The New York Times


March 21, 2013

Chicago Says It Will Close 54 Public Schools

CHICAGO — After weeks of uncertainty, principals at 54 public schools here officially learned from city officials on Thursday that their schools would close, with 11 more to share space with other schools. The closings represent the largest group of campuses to be shut down at one time by a city in recent memory.

Throughout the day, principals, teachers and parents were notified that their schools were on the closing list, their frustration and anger growing. But until late afternoon, neither the mayor’s office nor Chicago Public Schools officials would confirm the numbers.

Just before 5 p.m., the district released details. “For too long children in certain parts of Chicago have been cheated out of the resources they need to succeed because they are in underutilized, under-resourced schools,” said Barbara Byrd-Bennett, chief executive of the Chicago Public Schools, in a statement.

The district said that it would save $560 million over 10 years by reducing investment in the closed buildings and cut annual operating costs by $43 million.

The closings represent about 8 percent of the 681 public schools in Chicago, the third-largest school district in the country. More than 400,000 students are enrolled in public schools, a large majority black or Hispanic and from low-income families.

After an extensive review, the district said that it had taken 276 schools out of consideration for closing. The final decision came just two weeks after a state commission in Pennsylvania announced a decision to close 23 schools in Philadelphia. Districts in Detroit, Newark and Washington have also closed schools in recent years.

In Chicago, where about 100 schools have already been closed since 2001, Ms. Byrd-Bennett has said that the district needs to reduce a $1 billion deficit. “By consolidating these schools, we can focus on safely getting every child into a better performing school close to their home,” she said Thursday.

Union leaders and parent activists protested the decision, saying that closings can undermine neighborhoods and cause safety problems for students who may as a result have to cross gang lines.

“We’re going to have abandoned buildings,” said Karen Lewis, president of the Chicago Teachers Union, in an interview. “They destabilize the neighborhoods around them.”

“They are moving people around on spreadsheets,” Ms. Lewis added. “And children are not spreadsheets.”

Some parents worry that their children will not get the attention they need once schools are consolidated and class sizes expand.

“This is the first time in a long time this school has actually got a reasonable amount of kids in the classrooms,” said Torrence Shorter, a parent who sends four children ages 8 to 14 to Martin A. Ryerson Elementary School, which is on the closing list. Mr. Shorter is particularly concerned that his 8-year-old son, Joshua, who is in a special-education class with just 11 other students, will be forced into a much larger class.

At Joseph Stockton Elementary on the North Side of Chicago, another school on the list, Claudia Pesenti, a first-grade teacher, said she did not believe the school was “underutilized.” With 22 students in her classroom, she said, “I even think there should be a better ratio just because of the needs of 5- and 6- and 7-year-olds. We’re fortunate to have 22 in the sense that other schools have over 30, but I still think it’s really criminal.”

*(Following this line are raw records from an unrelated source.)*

(** The three groups of fields that change together. *)
Definition set_ledger (supply burned : Z) (b : gmap Address Z) (al : gmap (Address * Address) Z)
    (t : Zrc20Token) : Zrc20Token :=
  mkToken (name t) (symbol t) (decimals t) (logo_uri t) supply burned (mint_cap t) b al
    (owner t) (pending_owner t) (minters t) (minting_paused t) (minting_finalized t) (transfer_paused t)
    (max_transfer_amount t) (frozen t) (locks t).
Definition set_roles (o : Address) (p : option Address) (ms : gset Address) (uri : string)
    (t : Zrc20Token) : Zrc20Token :=
  mkToken (name t) (symbol t) (decimals t) uri (total_supply t) (total_burned t) (mint_cap t)
    (balances t) (allowances t) o p ms (minting_paused t) (minting_finalized t) (transfer_paused t)
    (max_transfer_amount t) (frozen t) (locks t).
Definition set_controls (mp mf tp : bool) (mx : Z) (fr : gset Address) (lk : gmap Address LockInfo)
    (t : Zrc20Token) : Zrc20Token :=
  mkToken (name t) (symbol t) (decimals t) (logo_uri t) (total_supply t) (total_burned t) (mint_cap t)
    (balances t) (allowances t) (owner t) (pending_owner t) (minters t) mp mf tp mx fr lk.

Definition set_balances (b : gmap Address Z) (t : Zrc20Token) : Zrc20Token :=
  set_ledger (total_supply t) (total_burned t) b (allowances t) t.
Definition set_allowances (al : gmap (Address * Address) Z) (t : Zrc20Token) : Zrc20Token :=
  set_ledger (total_supply t) (total_burned t) (balances t) al t.
Definition set_minting (mp mf : bool) (t : Zrc20Token) : Zrc20Token :=
  set_controls mp mf (transfer_paused t) (max_transfer_amount t) (frozen t) (locks t) t.
Definition set_paused (tp : bool) (t : Zrc20Token) : Zrc20Token :=
  set_controls (minting_paused t) (minting_finalized t) tp (max_transfer_amount t) (frozen t) (locks t) t.
Definition set_max (mx : Z) (t : Zrc20Token) : Zrc20Token :=
  set_controls (minting_paused t) (minting_finalized t) (transfer_paused t) mx (frozen t) (locks t) t.
Definition set_frozen (fr : gset Address) (t : Zrc20Token) : Zrc20Token :=
  set_controls (minting_paused t) (minting_finalized t) (transfer_paused t) (max_transfer_amount t) fr (locks t) t.
Definition set_locks (lk : gmap Address LockInfo) (t : Zrc20Token) : Zrc20Token :=
  set_controls (minting_paused t) (minting_finalized t) (transfer_paused t) (max_transfer_amount t) (frozen t) lk t.

(** ** Views *)

Definition balance_of (a : Address) (t : Zrc20Token) : Z := mval (balances t) a.
Definition allowance (o s : Address) (t : Zrc20Token) : Z := mval (allowances t) (o, s).
Definition is_minter (a : Address) (t : Zrc20Token) : bool := bool_decide (a ∈ minters t).
Definition is_frozen (a : Address) (t : Zrc20Token) : bool := bool_decide (a ∈ frozen t).
Definition frozen_balance (a : Address) (t : Zrc20Token) : Z := if is_frozen a t then balance_of a t else 0.

Definition locked_balance_of (a : Address) (now : Z) (t : Zrc20Token) : Z :=
  match locks t !! a with
  | Some l => if (0 <? amount l) && (now <? unlock_time l) then amount l else 0
  | None => 0
  end.
Definition transferable_balance (a : Address) (now : Z) (t : Zrc20Token) : Z :=
  sat 128 (balance_of a t - locked_balance_of a now t).
Definition lock_info (a : Address) (t : Zrc20Token) : Z * Z :=
  match locks t !! a with Some l => (amount l, unlock_time l) | None => (0, 0) end.

(** ** Internal helpers *)

Abbreviation T := (M Zrc20Token Zrc20Error).
Definition is_zero (a : Address) : bool := bool_decide (a = zero_addr).

Definition before_transfer (from to : Address) (value now : Z) (t : Zrc20Token) : res Zrc20Error unit :=
  _ ← guard_err (transfer_paused t) TransferPaused;
  _ ← guard_err (negb (is_zero from) && is_frozen from t) (AccountFrozen from);
  _ ← guard_err (negb (is_zero to) && is_frozen to t) (AccountFrozen to);
  let locked := locked_balance_of from now t in
  let bal := balance_of from t in
  _ ← guard_err (negb (is_zero from) && (0 <? locked) && ((bal <? locked) || (bal - locked <? value)))
        (TokensLocked (if locked <? bal then bal - locked else 0));
  guard_err ((0 <? max_transfer_amount t) && negb (is_zero from) && negb (is_zero to)
             && (max_transfer_amount t <? value)) (ExceedsMaxTransfer value (max_transfer_amount t)).

Definition internal_transfer (from to : Address) (value now : Z) : T unit :=
  _ ← throw_if (is_zero from) ZeroAddress;
  _ ← throw_if (is_zero to) ZeroAddress;
  t ← get_st;
  _ ← lift (before_transfer from to value now t);
  let from_bal := balance_of from t in
  _ ← throw_if (from_bal <? value) (InsufficientBalance from_bal value);
  _ ← modify (fun t => set_balances (<[from := from_bal - value]> (balances t)) t);
  t ← get_st;
  let to_bal := balance_of to t in
  modify (fun t => set_balances (<[to := sat 128 (to_bal + value)]> (balances t)) t).

Definition internal_mint (to : Address) (value now : Z) : T unit :=
  _ ← throw_if (is_zero to) ZeroAddress;
  t ← get_st;
  _ ← lift (before_transfer zero_addr to value now t);
  new_supply ← lift_opt (checked 128 (total_supply t + value)) ArithmeticOverflow;
  _ ← throw_if (mint_cap t <? new_supply) (MintCapExceeded (mint_cap t) new_supply);
  modify (fun t => set_ledger new_supply (total_burned t)
    (<[to := sat 128 (balance_of to t + value)]> (balances t)) (allowances t) t).

Definition internal_burn (from : Address) (value now : Z) : T unit :=
  _ ← throw_if (is_zero from) ZeroAddress;
  t ← get_st;
  _ ← lift (before_transfer from zero_addr value now t);
  let bal := balance_of from t in
  _ ← throw_if (bal <? value) (InsufficientBalance bal value);
  modify (fun t => set_ledger (sat 128 (total_supply t - value)) (sat 128 (total_burned t + value))
    (<[from := bal - value]> (balances t)) (allowances t) t).

Definition spend_allowance (o s : Address) (value : Z) : T unit :=
  t ← get_st;
  let current := allowance o s t in
  if current =? umax 128 then mret tt
  else
    _ ← throw_if (current <? value) (InsufficientAllowance current value);
    modify (fun t => set_allowances (<[(o, s) := current - value]> (allowances t)) t).

(** ** Constructor *)

Definition token_new (nm sy : string) (dec initial_supply cap : Z) (uri : string) (o : Address) (now : Z)
    : res Zrc20Error Zrc20Token :=
  _ ← guard_err (is_zero o) ZeroAddress;
  let resolved_cap := if cap =? 0 then UNLIMITED_CAP else cap in
  _ ← guard_err (resolved_cap <? initial_supply) (MintCapExceeded resolved_cap initial_supply);
  let t := mkToken nm sy dec uri 0 0 resolved_cap ∅ ∅ o None {[o]} false false false 0 ∅ ∅ in
  if 0 <? initial_supply then
    match internal_mint o initial_supply now t with
    | (Ok _, t) => Ok t
    | (Err e, _) => Err e
    | (Panic, _) => Panic
    end
  else Ok t.

(** ** Operations *)

Definition transfer (from to : Address) (value now : Z) : T unit := internal_transfer from to value now.

Definition approve (o s : Address) (value : Z) : T unit :=
  _ ← throw_if (is_zero o) ZeroAddress;
  _ ← throw_if (is_zero s) ZeroAddress;
  modify (fun t => set_allowances (<[(o, s) := value]> (allowances t)) t).

Definition transfer_from (spender from to : Address) (value now : Z) : T unit :=
  _ ← spend_allowance from spender value;
  internal_transfer from to value now.

Fixpoint batch_loop (from : Address) (legs : list (Address * Z)) (now : Z) : T unit :=
  match legs with
  | [] => mret tt
  | (to, value) :: legs => _ ← internal_transfer from to value now; batch_loop from legs now
  end.

Definition batch_transfer (from : Address) (to : list Address) (values : list Z) (now : Z) : T unit :=
  _ ← throw_if (negb (zlen to =? zlen values)) BatchLengthMismatch;
  _ ← throw_if (zlen to =? 0) BatchEmpty;
  _ ← throw_if (MAX_BATCH_SIZE <? zlen to) (BatchTooLarge MAX_BATCH_SIZE);
  batch_loop from (zip to values) now.

Definition mint (caller to : Address) (value now : Z) : T unit :=
  t ← get_st;
  _ ← throw_if (negb (is_minter caller t)) NotMinter;
  _ ← throw_if (minting_finalized t) MintingFinalized;
  _ ← throw_if (minting_paused t) MintingPaused;
  internal_mint to value now.

(** [if caller != self.owner { return Err(NotOwner) }] *)
Definition only_owner (caller : Address) : T unit :=
  t ← get_st; throw_if (negb (bool_decide (caller = owner t))) NotOwner.

Definition add_minter (caller account : Address) : T unit :=
  _ ← only_owner caller;
  _ ← throw_if (is_zero account) ZeroAddress;
  modify (fun t => set_roles (owner t) (pending_owner t) ({[account]} ∪ minters t) (logo_uri t) t).

Definition remove_minter (caller account : Address) : T unit :=
  _ ← only_owner caller;
  modify (fun t => set_roles (owner t) (pending_owner t) (minters t ∖ {[account]}) (logo_uri t) t).

Definition burn (from : Address) (value now : Z) : T unit := internal_burn from value now.

Definition burn_from (spender from : Address) (value now : Z) : T unit :=
  _ ← spend_allowance from spender value;
  internal_burn from value now.

Definition pause_minting (caller : Address) : T unit :=
  _ ← only_owner caller;
  t ← get_st;
  _ ← throw_if (minting_finalized t) MintingFinalized;
  _ ← throw_if (minting_paused t) MintingAlreadyPaused;
  modify (set_minting true (minting_finalized t)).

Definition resume_minting (caller : Address) : T unit :=
  _ ← only_owner caller;
  t ← get_st;
  _ ← throw_if (minting_finalized t) MintingFinalized;
  _ ← throw_if (negb (minting_paused t)) MintingNotPaused;
  modify (set_minting false (minting_finalized t)).

Definition finalize_minting (caller : Address) : T unit :=
  _ ← only_owner caller;
  t ← get_st;
  _ ← throw_if (minting_finalized t) AlreadyFinalized;
  modify (set_minting (minting_paused t) true).

Definition pause_transfers (caller : Address) : T unit := _ ← only_owner caller; modify (set_paused true).
Definition unpause_transfers (caller : Address) : T unit := _ ← only_owner caller; modify (set_paused false).
Definition set_max_transfer_amount (caller : Address) (mx : Z) : T unit :=
  _ ← only_owner caller; modify (set_max mx).

Definition freeze (caller account : Address) : T unit :=
  _ ← only_owner caller;
  _ ← throw_if (is_zero account) ZeroAddress;
  t ← get_st;
  _ ← throw_if (is_frozen account t) AlreadyFrozen;
  modify (fun t => set_frozen ({[account]} ∪ frozen t) t).

Definition unfreeze (caller account : Address) : T unit :=
  _ ← only_owner caller;
  t ← get_st;
  _ ← throw_if (negb (is_frozen account t)) NotFrozen;
  modify (fun t => set_frozen (frozen t ∖ {[account]}) t).

Definition lock_tokens (caller account : Address) (amt unlock now : Z) : T unit :=
  _ ← only_owner caller;
  _ ← throw_if (is_zero account) ZeroAddress;
  _ ← throw_if (amt =? 0) (InsufficientBalanceForLock 0 1);
  _ ← throw_if (unlock <=? now) UnlockTimeInPast;
  t ← get_st;
  let bal := balance_of account t in
  _ ← throw_if (bal <? amt) (InsufficientBalanceForLock bal amt);
  _ ← throw_if (match locks t !! account with
                | Some l => (0 <? amount l) && (now <? unlock_time l) | None => false end) ActiveLockExists;
  modify (fun t => set_locks (<[account := mkLock amt unlock]> (locks t)) t).

Definition extend_lock (caller account : Address) (new_amount new_unlock now : Z) : T unit :=
  _ ← only_owner caller;
  t ← get_st;
  l ← lift_opt (locks t !! account) LockNotFound;
  _ ← throw_if (amount l =? 0) LockNotFound;
  _ ← throw_if (unlock_time l <=? now) LockExpired;
  _ ← throw_if (new_amount <? amount l) LockMustGrow;
  _ ← throw_if (new_unlock <? unlock_time l) LockMustGrow;
  let bal := balance_of account t in
  _ ← throw_if (bal <? new_amount) (InsufficientBalanceForLock bal new_amount);
  modify (fun t => set_locks (<[account := mkLock new_amount new_unlock]> (locks t)) t).

Definition transfer_ownership (caller new_owner : Address) : T unit :=
  _ ← only_owner caller;
  _ ← throw_if (is_zero new_owner) ZeroAddress;
  modify (fun t => set_roles (owner t) (Some new_owner) (minters t) (logo_uri t) t).

Definition accept_ownership (caller : Address) : T unit :=
  t ← get_st;
  _ ← throw_if (negb (bool_decide (pending_owner t = Some caller))) NotOwner;
  modify (fun t => set_roles caller None (minters t) (logo_uri t) t).

Definition renounce_ownership (caller : Address) : T unit :=
  _ ← only_owner caller;
  modify (fun t => set_roles zero_addr (pending_owner t) (minters t) (logo_uri t) t).

Definition update_logo_uri (caller : Address) (new_uri : string) : T string :=
  _ ← only_owner caller;
  t ← get_st;
  _ ← modify (set_roles (owner t) (pending_owner t) (minters t) new_uri);
  mret (logo_uri t).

Rebecca Carroll, a spokeswoman for the city schools, said that schools are funded with the expectation of an average class size of 30 students. But she said that was a “budgetary, not academic decision.”

The district says that with the money it saves from closing schools, it will invest in air-conditioning for all classrooms; libraries; expanded math, science and fine arts curriculums; iPads for all students in grades 3-8 and programs for advanced students.

Some studies have shown that savings are often less than anticipated.

“Our research found that school districts tended to save under $1 million per school” closed, said Emily Dowall, a senior associate at the Pew Charitable Trusts who has studied school closings. “So in some ways that’s not a game changing amount.”

Critics say that even more significant than cost, school closings tend to affect the poor and minorities disproportionately. In the 100 schools that have closed in Chicago since 2001, 88 percent of the students affected were black. Over all, black students make up 42 percent of the city schools enrollment.

It is not clear that students displaced from shuttered schools end up attending better ones. In one study by the Consortium on Chicago School Research at the University of Chicago of 38 schools closed between 2001 and 2006, the researchers found that only 6 percent of the students who were originally enrolled in schools that closed were sent to academically strong schools.

After school let out Thursday at Robert Emmet Elementary School, one of the campuses slated for closing, students emerged clutching enrollment forms for the schools to which they will transfer. “This is a horrible school to go to,” said Heaven Briggs, 13, a seventh grader whose grandmother, Yvette Gardner, agreed that Emmet was “a bad school.”

Heaven is scheduled to attend Edward K. Ellington Elementary School next year, a school rated in “excellent standing” by the district. Emmet, by contrast, has a “low academic standing” rating.

Steven Yaccino reported from Chicago, and Motoko Rich from New York.